» **Task goal**
Go through the entries below and copy each line containing the word "context".

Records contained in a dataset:
(* ===== verification/PaymentTheorems.v ===== *)
(** * Theorems on payments

    Applying money to an invoice, the manual and the gateway flow, the balance of
    a unit, the URLs handed to browsers, and the interleavings that go wrong. *)

From Stdlib Require Import SpecFloat Ascii.
From S2P Require Import Prelude Golang Calendar Net Errors Engine LateFee Models Store Schema Logic Gateway Notification BillingRepo Calc Period PaymentRepo PaymentService BillingLemmas Sample Frozen PaymentSpec BillingSpec System Ledger BillingTheorems SystemTheorems.

(** ** Applying money *)

(** C25: a payment of a positive amount to an invoice is capped at what is
    outstanding: it applies the lesser of the two, never takes the paid amount
    beyond the effective amount (or beyond what was paid already), and leaves the
    invoice paid when nothing is outstanding any more and partial otherwise. *)
Theorem applyToInvoice_spec (inv : ledgerInvoice) (amount : Z) :
  0 < amount → 0 ≤ li_PaidAmount inv → in64 (li_PaidAmount inv) → in64 amount →
  in64 (li_FinalAmount inv + li_DebitAdj inv) →
  in64 (li_FinalAmount inv + li_DebitAdj inv - li_CreditAdj inv) →
  in64 (li_FinalAmount inv + li_DebitAdj inv - li_CreditAdj inv - li_PaidAmount inv) →
  let owed := li_FinalAmount inv + li_DebitAdj inv - li_CreditAdj inv in
  let app := applyToInvoice inv amount in
  let newPaid := add64 (li_PaidAmount inv) (pa_applied app) in
  pa_applied app = Z.min amount (Z.max 0 (owed - li_PaidAmount inv)) ∧
  newPaid = li_PaidAmount inv + pa_applied app ∧
  newPaid ≤ Z.max owed (li_PaidAmount inv) ∧
  pa_status app = (if decide (owed ≤ newPaid) then InvoicePaid else InvoicePartial).
Proof.
  intros Ha Hp Hpi Hai H1 H2 H3 owed app newPaid. subst newPaid app. unfold applyToInvoice.
  assert (effective inv = owed) as ->.
  { unfold effective, sub64. rewrite add64_id, wrap64_id by done. reflexivity. }
  assert (sub64 owed (li_PaidAmount inv) = owed - li_PaidAmount inv) as -> by by apply wrap64_id.
  cbn [pa_applied pa_status].
  assert ((if amount >? (if owed - li_PaidAmount inv <? 0 then 0 else owed - li_PaidAmount inv)
     then if owed - li_PaidAmount inv <? 0 then 0 else owed - li_PaidAmount inv else amount)
     = Z.min amount (Z.max 0 (owed - li_PaidAmount inv))) as ->.
  { destruct (Z.ltb_spec (owed - li_PaidAmount inv) 0);
      match goal with |- context [amount >? ?x] => destruct (Z.gtb_spec amount x) end; lia. }
  fold owed in H2. rewrite add64_id by (unfold in64 in *; lia).
  split_and!; [done|done|lia|].
  match goal with |- context [?x >=? owed] => rewrite (Z.geb_leb x owed) end.
  case_decide as Hd.
  - rewrite (proj2 (Z.leb_le _ _) Hd). done.
  - rewrite (proj2 (Z.leb_gt _ _)) by lia.
    match goal with |- context [?x >? 0] => destruct (Z.gtb_spec x 0) end; [done|lia].
Qed.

» **Answer area**
      match goal with |- context [amount >? ?x] => destruct (Z.gtb_spec amount x) end; lia. }
  match goal with |- context [?x >=? owed] => rewrite (Z.geb_leb x owed) end.
    match goal with |- context [?x >? 0] => destruct (Z.gtb_spec x 0) end; [done|lia].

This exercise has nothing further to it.